Aims: 

Chronic hypoxia (CH) is common in respiratory disease and occurs in healthy individuals at altitude. CH alters skeletal muscle structure and oxidative capacity. The aim of this study was to examine the effects of CH on diaphragm muscle contractile function.

Methods: 

Adult male Wistar rats were exposed to hypobaric hypoxia (barometric pressure = 380mmHg) for 6 weeks (n = 6). Age-matched control rats (n = 6) were housed in normobaric conditions. At the end of the treatment periods, isometric contractile properties of isolated strips of diaphragm muscle were measured in tissue baths under hyperoxic (95%O₂/5%CO₂) or hypoxic (95%N₂/5%CO₂) conditions. Force-frequency relationship was determined in response to supra-maximal stimulation (10-100Hz, 300msec). Fatigue was assessed in response to repeated tetanic contractions (40Hz, 300msec) every 2 sec for 5 minutes.

Results: 

CH exposure was confirmed by evidence of elevated haematocrit and right ventricular hypertrophy compared to control rats. Peak tetanic force at 100Hz was reduced following CH but this did not achieve statistical significance (20.0 ± 2.4 vs. 14.2 ± 1.8 N/cm², control vs. hypoxia).

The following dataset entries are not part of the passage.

(* ===== verification/Connections.v ===== *)
(** * The connections of a context

    picoquic/quicctx.c
      the tables that find a connection by its ids and by the address of its peer
      the list of all connections and the list that is sorted by wake time
      the parts of creation and deletion of a connection that concern them

    The connections are in a heap and their links are pointers into it; following a null or dangling
    pointer is [None].  The two doubly linked lists use the same code on different fields, which the
    class [Links] names.  Of the chain of keys that a connection owns, only the ids are kept: the key
    of a hash item is the object of that chain. *)
From stdpp Require Import base list gmap numbers sorting.
From Stdlib Require Import ZArith Lia Bool.
From S2P Require Import Prelude Packet PacketIn Containers.
#[local] Open Scope Z_scope.

Module Connections.

Abbreviation pointer := positive.
Abbreviation key := (list Z).

(** ** Data *)

(** The part of [picoquic_cnx_t] that concerns the context; [first_cnx_id] and [first_net_id] are chains of keys. *)
Record cnx := Cnx {
  next_in_table : option pointer;
  previous_in_table : option pointer;
  next_by_wake_time : option pointer;
  previous_by_wake_time : option pointer;
  next_wake_time : Z;
  first_cnx_id : list key;
  first_net_id : list key
}.

Definition set_wake_time (t : Z) (c : cnx) : cnx :=
  Cnx (next_in_table c) (previous_in_table c) (next_by_wake_time c) (previous_by_wake_time c) t (first_cnx_id c) (first_net_id c).
Definition set_cnx_ids (l : list key) (c : cnx) : cnx :=
  Cnx (next_in_table c) (previous_in_table c) (next_by_wake_time c) (previous_by_wake_time c) (next_wake_time c) l (first_net_id c).
Definition set_net_ids (l : list key) (c : cnx) : cnx :=
  Cnx (next_in_table c) (previous_in_table c) (next_by_wake_time c) (previous_by_wake_time c) (next_wake_time c) (first_cnx_id c) l.

(** The part of [picoquic_quic_t]. *)
Record quic := Quic {
  cnx_list : option pointer;
  cnx_last : option pointer;
  cnx_wake_first : option pointer;
  cnx_wake_last : option pointer;
  table_cnx_by_id : Containers.table key pointer;
  table_cnx_by_net : Containers.table key pointer;
  heap : gmap pointer cnx
}.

The fatigue index (ie ratio of force at 5 min of fatigue to initial force) was significantly altered by CH (32.5 ± 4.8 vs. 51.7 ± 3.2*; % of initial force, control vs. CH, P < 0.05). Under in vitro hypoxic conditions diaphragm muscle force was significantly reduced and muscle endurance was significantly lower than muscles in hyperoxia for both control and CH groups. However, the magnitude of diaphragm fatigue was less in hypoxia for CH muscles.

Conclusions: 

CH causes functional plasticity in diaphragm muscle. CH reduces specific force but increases muscle endurance and hypoxic tolerance. These changes may be potentially adaptive in circumstances of prolonged hypoxaemia.